Among the application fields where the AI-powered algorithms and systems are experimented and deployed with unrivalled levels of performance, we can list: Robo-Trading, Smart Mobility, Medicine & Healthcare, Social Media.


The roots and Polar Star of the company are summarized by its name (VisioScientiae means “the Vision of Science” in Latin language).
We strongly believe that a scientific approach for the forecasting and risk management in Robo Trading, for the automatic detection of anomalies from traffic road video sequences, for the automatic classification of diagnostic exams, for the prediction of the popularity of an Instagram Post, and so on, fueled by the disruptive growth of Artificial Intelligence and Big Data technologies and cross-pollinated with domain specific competence and experience, is the key to unprecedented performances and opportunities in each of these domains.


VisioScientiae is a spin-off of the University of Cagliari. Its founders are Computer Science Researchers and Trading Experts with strong curriculum in the fields of Artificial Intelligence, Computer Vision, Classification Systems, Sentiment Analysis, Big Data, Semantic Web, Data Mining, Trading Systems. Each founder has also a strong experience in the creation and development of successful international and national companies within the ICT sector.


Machine Learning

A supervised machine-learning model transforms its input data into meaningful outputs, a process that is “learned” from exposure to known examples of inputs and outputs. It is trained rather than explicitly programmed.
It’s presented with many examples relevant to a task, and it finds statistical structures in these examples that eventually allow the system to come up with rules for automating the task.
Classical supervised machine learning algorithms range from Decision Trees to Naive Bayes to Support Vector Machines and so on.

Deep Learning

Deep learning is a specific subfield of machine learning: a new take on learning representations from data that puts an emphasis on learning successive layers of increasingly meaningful representations.
It is based on biologically inspired algorithms called Artificial Neural Networks.
The “deep” in deep learning isn’t a reference to any kind of deeper understanding achieved by the approach; rather, it stands for this idea of successive layers of representations.

Sentiment Analysis

Also known as Opinion Mining, it refers to the use of natural language processing, text analysis, computational linguistics, and biometrics to systematically identify, extract, quantify, and study affective states and subjective information.
Sentiment analysis aims to determine the attitude of a speaker, writer, or other subject with respect to some topic or the overall contextual polarity or emotional reaction to a document, interaction, or event.

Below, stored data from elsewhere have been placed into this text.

Lemma enqueue_ret s i p nd :
  procs s !! i = Some p -> 0 <= p_priority p < MLF_LEVELS ->
  aget (mlf s) (p_priority p) = Some nd ->
  (n_first nd <> None -> exists prev pv, n_last nd = Some prev /\ procs s !! prev = Some pv) ->
  enqueue i s = Ret tt (enqueued (p_priority p) i nd s).
Proof.
  intros Hp Hk Hn Hl. unfold enqueue. rstep (getp_ret _ _ _ Hp). cbv zeta.
  destruct (Z.leb_spec 0 (p_priority p)); [|lia].
  destruct (Z.ltb_spec (p_priority p) MLF_LEVELS); [|lia]. cbn [andb].
  rstep (getnode_ret _ _ _ Hn). unfold enqueued. destruct (n_first nd) as [fst|] eqn:Hf.
  - destruct Hl as (prev & pv & -> & Hv); [done|]. msimp. rstep (modp_ret _ _ _ (set_p_next (Some i)) Hv).
    erewrite bind_ret by (eapply modnode_ret; exact Hn).
    eapply modp_ret. apply (lookup_alter_proc (procs s)), Hp.
  - rstep (modnode_ret _ _ _ (set_n_first (Some i)) Hn).
    erewrite bind_ret by (eapply modnode_ret; rewrite aget_upd_node, decide_True, Hn by done; done).
    eapply modp_ret. exact Hp.
Qed.
(** ** Beginning *)

Lemma begin_wait_eq n :
  begin_wait n = bind (getlog l_busy) (fun busy =>
    if busy =? 0 then ret tt
    else match n with O => outoffuel | S n => sleep CLog (Some L_log) ;;; begin_wait n end).
Proof. by destruct n. Qed.

Lemma begin_trans_triple x old (q : unit -> fsst -> Prop) :
  idle x old -> l_busy (lg x) = 0 -> 0 < lsize -> (forall x' a', intx x' a' [] old old -> kept x x' -> q tt x') ->
  triple [] c begin_trans [] x q.
Proof.
  intros [(a & R & Hb & Hd) L Hrec Hn] Hbz Hlz Hq. unfold begin_trans. tstep. rewrite begin_wait_eq.
  unfold getlog. tstep. tstep. rewrite Hbz, Z.eqb_refl. tstep. unfold modlog. tstep. tstep.
  assert (Hdk : forall s, ~ inlog s -> disk x 1 s = old s).
  { intros s Hs. rewrite <- (rc_fin _ _ _ _ Hrec s Hs). unfold replay. by rewrite hdr_secs_nil. }
  apply (Hq _ a); [|apply kept_set_lg]. split; simpl; try done.
  - by apply repr_set_lg.
  - by destruct L.
  - pose proof HEAD_10. split; [by apply base.NoDup_nil_2|set_solver|simpl; lia|simpl; lia].
  - apply Hrec.
  - intros s Hs. rewrite (repr_clean x a) by done. by apply Hdk.
  - by intros s [? ?].
Qed.

(** ** Committing *)

Lemma intx_commit x a secs old new dk :
  intx x a secs old new -> dsize <= 2 ^ 31 -> dk = <[start := put_head secs (disk x 1 start)]> (disk x 1) ->
  hdr_secs (dk start) = secs /\ recovers_to dk new.
Proof.
  intros I Hsz ->. pose proof I as [R L _ Ho Hb Hd Hl _ Hlen _ Hn _ _]. pose proof Ho as [O1 O2 O3 O4].
  assert (Hf : fits secs (disk x 1 start)) by (unfold fits, LOGSIZE in *; pose proof HEAD_10; lia).
  assert (Hs : hdr_secs (put_head secs (disk x 1 start)) = secs).
  { apply hdr_secs_put; [done|]. apply list.Forall_forall. intros s Hs. destruct (O2 s Hs). unfold is_s32. lia. }
  rewrite fn_lookup_insert. split; [done|].
  split; rewrite ?fn_lookup_insert, ?Hs, ?length_put_head; [done|rewrite hdr_n_put by done; lia|done|].
  intros s Hsl. unfold replay. rewrite fn_lookup_insert, Hs. eapply intx_install; [exact I|lia| |done].
  intros t Ht. by apply fn_lookup_insert_ne.
Qed.

Lemma idle_free x fin l : idle x fin -> log_is l [] -> idle (set_lg l x) fin.
Proof.
  intros [(a & R & Hb & Hd) L Hrec Hn] Hl. split; [|done|done|done].
  exists a. split; [by apply repr_set_lg|done].
Qed.

Lemma commit_trans_triple secs x a old new (q : unit -> fsst -> Prop) :
  geometry -> intx x a secs old new ->
  (forall x', recovers_to (disk x' 1) old \/ recovers_to (disk x' 1) new -> c x') ->
  (forall x', idle x' new -> l_busy (lg x') = 0 -> kept x x' -> q tt x') ->
  triple [] c commit_trans [] x q.
Proof.
  intros G I Hc Hq. pose proof (intx_recovers _ _ _ _ _ _ I) as Hrec. pose proof G as [G1 G2 G3].
  pose proof I as [R L Hl Ho Hb Hd Hlog Hh Hlen Hold Hnew _ _].
  assert (Hst : inlog start) by (pose proof (so_len _ _ _ _ Ho); unfold LogSpec.inlog; lia).
  assert (Hstd : start ∉ a_dirty a).
  { rewrite Hd, elem_of_list_to_set. intros Hin. by destruct (so_data _ _ _ _ Ho _ Hin). }
  assert (Htail : forall x1, idle x1 new -> kept x x1 -> triple [] c
    (acquire L_log ;;; modlog (set_l_busy 0) ;;; wakeup CLog ;;; release L_log) [] x1 q).
  { intros x1 I1 K1. tstep. unfold modlog. tstep. tstep. tstep. apply Hq; [|done|etrans; [exact K1|apply kept_set_lg]].
    apply idle_free; [done|]. by destruct (id_log _ _ _ _ I1). }
  unfold commit_trans, getlog. tstep. rewrite (li_n _ _ _ _ L).
  destruct (Z.ltb_spec 0 (Z.of_nat (length secs))) as [Hpos|Hz].
  - tstep. eapply triple_step. eapply (write_head_triple start lsize secs x a); [done|done|done|done|unfold LogSpec.inlog in Hst; lia| | |].
    { rewrite Hd, size_secs by apply Ho. apply Ho. }
    { intros x' _ E'. apply Hc. left. by rewrite E'. }
    intros x1 R1 S1 E1. rewrite (repr_unpinned x a), (r_disk _ _ R) in E1
      by (first [done | unfold pinned; rewrite Hb; set_solver]).
    destruct (intx_commit x a secs old new (disk x1 1) I G3) as [Hs1 Hr1].
    { rewrite E1. unfold dwrite. by rewrite fn_lookup_insert. }
    eapply triple_step. eapply (finish_triple start lsize secs new x1); [done|exact R1|by rewrite (rest_lg _ _ S1)|done|done
      |done|by left|by intros; apply Hc; right|].
    intros x2 I2 _ K2. apply Htail; [done|]. etrans; [by apply rest_kept, S1|done].
  - assert (secs = []) as -> by (destruct secs; [done|simpl in Hz; lia]). tstep. apply Htail; [|reflexivity].
    split; [exists a; by split|done| |done]. apply recovers_clear; [done|done|unfold LogSpec.inlog in Hst; lia|].
    intros s Hs. rewrite <- Hnew by done. symmetry. by apply (repr_clean x a).
Qed.
Fixpoint ialloc_loop (n : nat) (dev type inum : Z) (sb : superblock) : M kst nat :=
  match n with
  | O => outoffuel
  | S n =>
      if inum <? sb_ninodes sb then
        bp <- bread dev (IBLOCK inum) ;;
        d <- bdata bp ;;
        if rd16 d (dinode_at inum) =? 0 then
          setdata bp (fun d => wr16 (splice d (dinode_at inum) (replicate (Z.to_nat DINODE) 0))
            (dinode_at inum) type) ;;;
          log_write bp ;;;
          brelse bp ;;;
          iget dev inum
        else
          brelse bp ;;;
          ialloc_loop n dev type (inum + 1) sb
      else panic "ialloc: no inodes"
  end.

Definition ialloc (dev type : Z) : M kst nat :=
  sb <- readsb dev ;;
  ialloc_loop (S (Z.to_nat (sb_ninodes sb))) dev type 1 sb.

Definition iupdate (ip : nat) : M kst unit :=
  i <- geti ip ;;
  bp <- bread (i_dev i) (IBLOCK (i_inum i)) ;;
  setdata bp (fun d => put_dinode i d (dinode_at (i_inum i))) ;;;
  log_write bp ;;;
  brelse bp.

Definition idup (ip : nat) : M kst nat :=
  acquire L_icache ;;;
  modi ip (fun x => set_i_ref (i_ref x + 1) x) ;;;
  release L_icache ;;;
  ret ip.

(** [while(ip->flags & I_BUSY) sleep(ip, &icache.lock);] *)
Fixpoint ilock_wait (fuel ip : nat) : M kst unit :=
  i <- geti ip ;;
  if negb (bset (i_flags i) I_BUSY) then ret tt
  else match fuel with
       | O => outoffuel
       | S fuel => sleep (CInode ip) (Some L_icache) ;;; ilock_wait fuel ip
       end.

Definition ilock (o : option nat) : M kst unit :=
  match o with
  | None => panic "ilock"
  | Some ip =>
      i <- geti ip ;;
      if i_ref i <? 1 then panic "ilock" else
      acquire L_icache ;;;
      ilock_wait waits ip ;;;
      modi ip (fun i => set_i_flags (orm (i_flags i) I_BUSY) i) ;;;
      release L_icache ;;;
      i <- geti ip ;;
      if bset (i_flags i) I_VALID then ret tt else
      bp <- bread (i_dev i) (IBLOCK (i_inum i)) ;;
      d <- bdata bp ;;
      modi ip (get_dinode d (dinode_at (i_inum i))) ;;;
      brelse bp ;;;
      modi ip (fun i => set_i_flags (orm (i_flags i) I_VALID) i) ;;;
      i <- geti ip ;;
      if i_type i =? 0 then panic "ilock: no type" else ret tt
  end.
(* ===== verification/BlockThm.v ===== *)
(** * The block allocator

    [balloc] and [bfree] of [fs.c], inside a transaction, against the set of the
    blocks that are in use: the bitmap of the file system. *)

From stdpp Require Import base list numbers strings tactics gmap functions.
From Stdlib Require Import Lia.
From S2P Require Import Prelude Params StringC FsState KState Spinlock Sched Runs Bio BioSpec BioThm Log LogSpec LogThm Fs.

Local Open Scope Z_scope.
Local Open Scope xv6_scope.

#[local] Opaque HEAD.

(** ** Bits *)

Lemma bset_testbit x k : 0 <= k -> bset x (Z.shiftl 1 k) = Z.testbit x k.
Proof.
  intros Hk. unfold bset. destruct (Z.testbit x k) eqn:E.
  - apply negb_true_iff, Z.eqb_neq. intros H. apply (f_equal (fun z => Z.testbit z k)) in H.
    rewrite Z.land_spec, E, Z.shiftl_spec, Z.sub_diag, Z.bits_0 in H by done. done.
  - apply negb_false_iff, Z.eqb_eq, Z.bits_inj'. intros i Hi. rewrite Z.land_spec, Z.bits_0, Z.shiftl_spec by done.
    destruct (decide (i = k)) as [->|Hne]; [by rewrite E|]. apply andb_false_iff. right.
    destruct (decide (i < k)); [apply Z.testbit_neg_r; lia|]. change 1 with (2 ^ 0). apply Z.pow2_bits_false. lia.
Qed.

Lemma bit_testbit d i : bit d i = Z.testbit (byte_at d (i / 8)) (i mod 8).
Proof. apply bset_testbit. apply Z.mod_pos_bound. lia. Qed.

Lemma u8_testbit v k : 0 <= k < 8 -> Z.testbit (u8 v) k = Z.testbit v k.
Proof. intros Hk. unfold u8. apply Z.mod_pow2_bits_low. lia. Qed.

Lemma shiftl1_testbit i k : 0 <= i -> 0 <= k -> Z.testbit (Z.shiftl 1 i) k = (i =? k).
Proof.
  intros Hi Hk. rewrite Z.shiftl_1_l. destruct (Z.eqb_spec i k) as [->|Hne]; [by apply Z.pow2_bits_true|].
  by apply Z.pow2_bits_false.
Qed.

Lemma same_bit i j : 0 <= i -> 0 <= j -> i / 8 = j / 8 -> (i mod 8 =? j mod 8) = (i =? j).
Proof.
  intros Hi Hj H. destruct (Z.eqb_spec i j) as [->|Hne]; [by rewrite Z.eqb_refl|]. apply Z.eqb_neq.
  intros E. apply Hne. rewrite (Z.div_mod i 8), (Z.div_mod j 8) by lia. congruence.
Qed.

Lemma bit_set d i j :
  0 <= i < 8 * Z.of_nat (length d) -> 0 <= j -> bit (set_bit d i) j = (i =? j) || bit d j.
Proof.
  intros Hi Hj. pose proof (Z.mod_pos_bound i 8 ltac:(lia)). pose proof (Z.mod_pos_bound j 8 ltac:(lia)).
  rewrite !bit_testbit. unfold set_bit. rewrite byte_at_set by (Z.div_mod_to_equations; lia). case_decide as E.
  - rewrite u8_testbit, Z.lor_spec, shiftl1_testbit, same_bit, E by lia. by rewrite orb_comm.
  - destruct (Z.eqb_spec i j) as [->|]; [done|]. done.
Qed.

Lemma bit_clear d i j :
  0 <= i < 8 * Z.of_nat (length d) -> 0 <= j -> bit (clear_bit d i) j = negb (i =? j) && bit d j.
Proof.
  intros Hi Hj. pose proof (Z.mod_pos_bound i 8 ltac:(lia)). pose proof (Z.mod_pos_bound j 8 ltac:(lia)).
  rewrite !bit_testbit. unfold clear_bit. rewrite byte_at_set by (Z.div_mod_to_equations; lia). case_decide as E.
  - rewrite u8_testbit, Z.land_spec, Z.lnot_spec, shiftl1_testbit, same_bit, E by lia. by rewrite andb_comm.
  - destruct (Z.eqb_spec i j) as [->|]; [done|]. done.
Qed.

(** The scan of a bitmap block. *)
Lemma find_bit_first n d b bi size k :
  0 <= bi <= k -> k < BPB -> b + k < size -> bit d k = false -> (forall j, bi <= j < k -> bit d j = true) ->
  k - bi < Z.of_nat n -> find_bit n d b bi size = Some k.
Proof.
  revert bi. induction n as [|n IH]; intros bi Hb Hk Hs Hf Hu Hn; [lia|]. simpl.
  rewrite (proj2 (Z.ltb_lt _ _)), (proj2 (Z.ltb_lt _ _)) by lia. simpl.
  destruct (decide (bi = k)) as [->|Hne]; [by rewrite Hf|]. rewrite Hu by lia. apply IH; try done; [lia| |lia].
  intros j Hj. apply Hu. lia.
Qed.

Lemma find_bit_none n d b bi size :
  0 <= bi -> (forall j, bi <= j < BPB -> b + j < size -> bit d j = true) -> BPB - bi <= Z.of_nat n ->
  find_bit n d b bi size = None.
Proof.
  revert bi. induction n as [|n IH]; intros bi Hb Hu Hn; [done|]. simpl.
  destruct (Z.ltb_spec bi BPB), (Z.ltb_spec (b + bi) size); try done. simpl. rewrite Hu by lia.
  apply IH; [lia| |lia]. intros j Hj. apply Hu. lia.
Qed.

Deep Reinforcement Learning

Long overlooked, this branch of machine learning recently started to get a lot of attention after Google DeepMind successfully applied it to learning to play Atari games (and, later, learning to play Go at the highest level).
Currently Deep Reinforcement Learning is the root of many emerging AI-based industrial applications (i.e. self-driving cars), and it is sometimes addressed as the “true Artificial Intelligence”.